# Stored items
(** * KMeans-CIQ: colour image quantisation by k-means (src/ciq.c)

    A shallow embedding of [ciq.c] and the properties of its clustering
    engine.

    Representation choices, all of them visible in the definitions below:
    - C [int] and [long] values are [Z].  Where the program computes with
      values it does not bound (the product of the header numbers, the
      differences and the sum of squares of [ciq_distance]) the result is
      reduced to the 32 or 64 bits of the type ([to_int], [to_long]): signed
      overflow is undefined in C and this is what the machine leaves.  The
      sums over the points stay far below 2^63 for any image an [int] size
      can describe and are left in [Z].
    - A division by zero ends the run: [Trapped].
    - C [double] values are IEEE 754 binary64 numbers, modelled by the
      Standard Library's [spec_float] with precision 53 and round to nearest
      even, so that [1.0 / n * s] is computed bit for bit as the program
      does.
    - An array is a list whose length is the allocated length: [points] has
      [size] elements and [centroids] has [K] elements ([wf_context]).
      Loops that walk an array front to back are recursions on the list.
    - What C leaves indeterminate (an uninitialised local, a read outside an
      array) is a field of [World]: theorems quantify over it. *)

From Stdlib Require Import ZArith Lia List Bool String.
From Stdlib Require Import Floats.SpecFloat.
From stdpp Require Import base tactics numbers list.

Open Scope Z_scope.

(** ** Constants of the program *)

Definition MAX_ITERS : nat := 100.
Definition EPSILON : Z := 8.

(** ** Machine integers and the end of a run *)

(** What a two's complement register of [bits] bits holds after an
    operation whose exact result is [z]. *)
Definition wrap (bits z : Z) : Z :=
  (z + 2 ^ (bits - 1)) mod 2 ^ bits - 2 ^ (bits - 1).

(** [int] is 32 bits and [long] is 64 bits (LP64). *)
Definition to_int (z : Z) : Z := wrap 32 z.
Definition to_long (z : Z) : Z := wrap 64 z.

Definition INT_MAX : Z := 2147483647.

# Exercise
Copy all of the data. Keep every word exactly as it is.

# Your response
(** * KMeans-CIQ: colour image quantisation by k-means (src/ciq.c)

    A shallow embedding of [ciq.c] and the properties of its clustering
    engine.

    Representation choices, all of them visible in the definitions below:
    - C [int] and [long] values are [Z].  Where the program computes with
      values it does not bound (the product of the header numbers, the
      differences and the sum of squares of [ciq_distance]) the result is
      reduced to the 32 or 64 bits of the type ([to_int], [to_long]): signed
      overflow is undefined in C and this is what the machine leaves.  The
      sums over the points stay far below 2^63 for any image an [int] size
      can describe and are left in [Z].
    - A division by zero ends the run: [Trapped].
    - C [double] values are IEEE 754 binary64 numbers, modelled by the
      Standard Library's [spec_float] with precision 53 and round to nearest
      even, so that [1.0 / n * s] is computed bit for bit as the program
      does.
    - An array is a list whose length is the allocated length: [points] has
      [size] elements and [centroids] has [K] elements ([wf_context]).
      Loops that walk an array front to back are recursions on the list.
    - What C leaves indeterminate (an uninitialised local, a read outside an
      array) is a field of [World]: theorems quantify over it. *)

From Stdlib Require Import ZArith Lia List Bool String.
From Stdlib Require Import Floats.SpecFloat.
From stdpp Require Import base tactics numbers list.

Open Scope Z_scope.

(** ** Constants of the program *)

Definition MAX_ITERS : nat := 100.
Definition EPSILON : Z := 8.

(** ** Machine integers and the end of a run *)

(** What a two's complement register of [bits] bits holds after an
    operation whose exact result is [z]. *)
Definition wrap (bits z : Z) : Z :=
  (z + 2 ^ (bits - 1)) mod 2 ^ bits - 2 ^ (bits - 1).

(** [int] is 32 bits and [long] is 64 bits (LP64). *)
Definition to_int (z : Z) : Z := wrap 32 z.
Definition to_long (z : Z) : Z := wrap 64 z.

Definition INT_MAX : Z := 2147483647.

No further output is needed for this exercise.